--- Given information Enclosed Below ---

(** Committing a proposal yields its bodies in a batch that passes the envelope
    checks. *)
Lemma commit_proposal s env sid lane run bodies d previous at_ rs id :
  drafted s env sid lane run bodies d -> bodies <> [] -> follows s sid lane run -> 0 <= k_last_applied_sequence s ->
  NoDup (ids_record_ids (env_ids env)) -> NoDup (ids_event_ids (env_ids env)) ->
  commit_records (dec_records d) (dec_expected_sequence d) previous at_ = Ok rs ->
  let b := batch_of id (dec_expected_sequence d) rs in
  rec_body <$> rs = bodies /\ Forall (record_in sid lane run (env_now env)) rs /\
  validate_batch_range s b = Ok tt /\ validate_record_sequences b = Ok tt /\ validate_identities s rs = Ok tt.
Proof.
  intros [Hseq Hfits Hbodies Hdrafts Hrecs Hevs _] Hne Hfol Hpos Hnr Hnv (Hd & Hlen & [hd Hl] & Hmax)%commit_records_spec b.
  unfold b. clear b. rewrite Hseq in *. rewrite <- Hd in Hbodies, Hdrafts, Hrecs, Hevs, Hlen, Hmax. apply draft_records in Hdrafts. rewrite length_fmap in Hlen, Hmax.
  rewrite <- list_fmap_compose in Hbodies, Hrecs. change (rec_body <$> rs = bodies) in Hbodies.
  change (rec_record_id <$> rs = ids_record_ids (env_ids env)) in Hrecs.
  assert (rs ≫= rec_derived_event_ids = ids_event_ids (env_ids env)) as Hevents.
  { rewrite <- Hevs. clear. induction rs as [|r rs IH]; [done|]. cbn. by rewrite IH. }
  assert (rs <> []) as Hrs by (intros ->; by subst bodies). assert (length rs <> 0%nat) as Hlen0 by (by destruct rs).
  specialize (Hmax ltac:(by destruct rs)). split_and!; [done|done| | |].
  - unfold validate_batch_range, batch_of. cbn [cb_records cb_first_sequence cb_last_sequence].
    rewrite (proj2 (Nat.ltb_ge _ _)) by lia. cbn [reject_if rbind]. rewrite (proj2 (Nat.eqb_neq _ _)) by done. cbn [reject_if rbind].
    assert (u64_checked_add (k_last_applied_sequence s) 1 = Some (k_last_applied_sequence s + 1)) as -> by machine. cbn [ok_or rbind].
    assert (u64_checked_sub (u64_of_usize (length rs)) 1 = Some (Z.of_nat (length rs) - 1)) as ->.
    { unfold APPEND_BATCH_MAX_RECORDS in Hlen. machine. }
    cbn [ok_or rbind].
    assert (u64_checked_add (k_last_applied_sequence s + 1) (Z.of_nat (length rs) - 1) = Some (k_last_applied_sequence s + Z.of_nat (length rs))) as ->.
    { machine. }
    cbn [ok_or rbind]. rewrite Z.eqb_refl. cbn [negb orb].
    rewrite (proj2 (Z.eqb_eq _ _)) by lia. done.
  - unfold validate_record_sequences, enumerate. apply check_sequences; cbn; [|lia|lia].
    intros i r Hi. rewrite (linked_sequences _ _ _ _ Hl i r Hi). lia.
  - unfold validate_identities. destruct rs as [|r rs']; [done|]. cbn [head fmap option_fmap option_map ok_or rbind].
    pose proof Hdrafts as [[_ _ _ -> _ _ _] _]%Forall_cons.
    destruct (identities_fresh s sid lane run (env_now env) (r :: rs') (mkSeenIds ∅ ∅)) as [out ->]; try done.
    + by rewrite Hrecs.
    + by rewrite Hevents.
Qed.
End Commits.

--- End of Enclosed Given information ---

• _Task instructions_:
Each of the records shown above needs to be repeated exactly.

• _Solution for this problem_:
(** Committing a proposal yields its bodies in a batch that passes the envelope
    checks. *)
Lemma commit_proposal s env sid lane run bodies d previous at_ rs id :
  drafted s env sid lane run bodies d -> bodies <> [] -> follows s sid lane run -> 0 <= k_last_applied_sequence s ->
  NoDup (ids_record_ids (env_ids env)) -> NoDup (ids_event_ids (env_ids env)) ->
  commit_records (dec_records d) (dec_expected_sequence d) previous at_ = Ok rs ->
  let b := batch_of id (dec_expected_sequence d) rs in
  rec_body <$> rs = bodies /\ Forall (record_in sid lane run (env_now env)) rs /\
  validate_batch_range s b = Ok tt /\ validate_record_sequences b = Ok tt /\ validate_identities s rs = Ok tt.
Proof.
  intros [Hseq Hfits Hbodies Hdrafts Hrecs Hevs _] Hne Hfol Hpos Hnr Hnv (Hd & Hlen & [hd Hl] & Hmax)%commit_records_spec b.
  unfold b. clear b. rewrite Hseq in *. rewrite <- Hd in Hbodies, Hdrafts, Hrecs, Hevs, Hlen, Hmax. apply draft_records in Hdrafts. rewrite length_fmap in Hlen, Hmax.
  rewrite <- list_fmap_compose in Hbodies, Hrecs. change (rec_body <$> rs = bodies) in Hbodies.
  change (rec_record_id <$> rs = ids_record_ids (env_ids env)) in Hrecs.
  assert (rs ≫= rec_derived_event_ids = ids_event_ids (env_ids env)) as Hevents.
  { rewrite <- Hevs. clear. induction rs as [|r rs IH]; [done|]. cbn. by rewrite IH. }
  assert (rs <> []) as Hrs by (intros ->; by subst bodies). assert (length rs <> 0%nat) as Hlen0 by (by destruct rs).
  specialize (Hmax ltac:(by destruct rs)). split_and!; [done|done| | |].
  - unfold validate_batch_range, batch_of. cbn [cb_records cb_first_sequence cb_last_sequence].
    rewrite (proj2 (Nat.ltb_ge _ _)) by lia. cbn [reject_if rbind]. rewrite (proj2 (Nat.eqb_neq _ _)) by done. cbn [reject_if rbind].
    assert (u64_checked_add (k_last_applied_sequence s) 1 = Some (k_last_applied_sequence s + 1)) as -> by machine. cbn [ok_or rbind].
    assert (u64_checked_sub (u64_of_usize (length rs)) 1 = Some (Z.of_nat (length rs) - 1)) as ->.
    { unfold APPEND_BATCH_MAX_RECORDS in Hlen. machine. }
    cbn [ok_or rbind].
    assert (u64_checked_add (k_last_applied_sequence s + 1) (Z.of_nat (length rs) - 1) = Some (k_last_applied_sequence s + Z.of_nat (length rs))) as ->.
    { machine. }
    cbn [ok_or rbind]. rewrite Z.eqb_refl. cbn [negb orb].
    rewrite (proj2 (Z.eqb_eq _ _)) by lia. done.
  - unfold validate_record_sequences, enumerate. apply check_sequences; cbn; [|lia|lia].
    intros i r Hi. rewrite (linked_sequences _ _ _ _ Hl i r Hi). lia.
  - unfold validate_identities. destruct rs as [|r rs']; [done|]. cbn [head fmap option_fmap option_map ok_or rbind].
    pose proof Hdrafts as [[_ _ _ -> _ _ _] _]%Forall_cons.
    destruct (identities_fresh s sid lane run (env_now env) (r :: rs') (mkSeenIds ∅ ∅)) as [out ->]; try done.
    + by rewrite Hrecs.
    + by rewrite Hevents.
Qed.
End Commits.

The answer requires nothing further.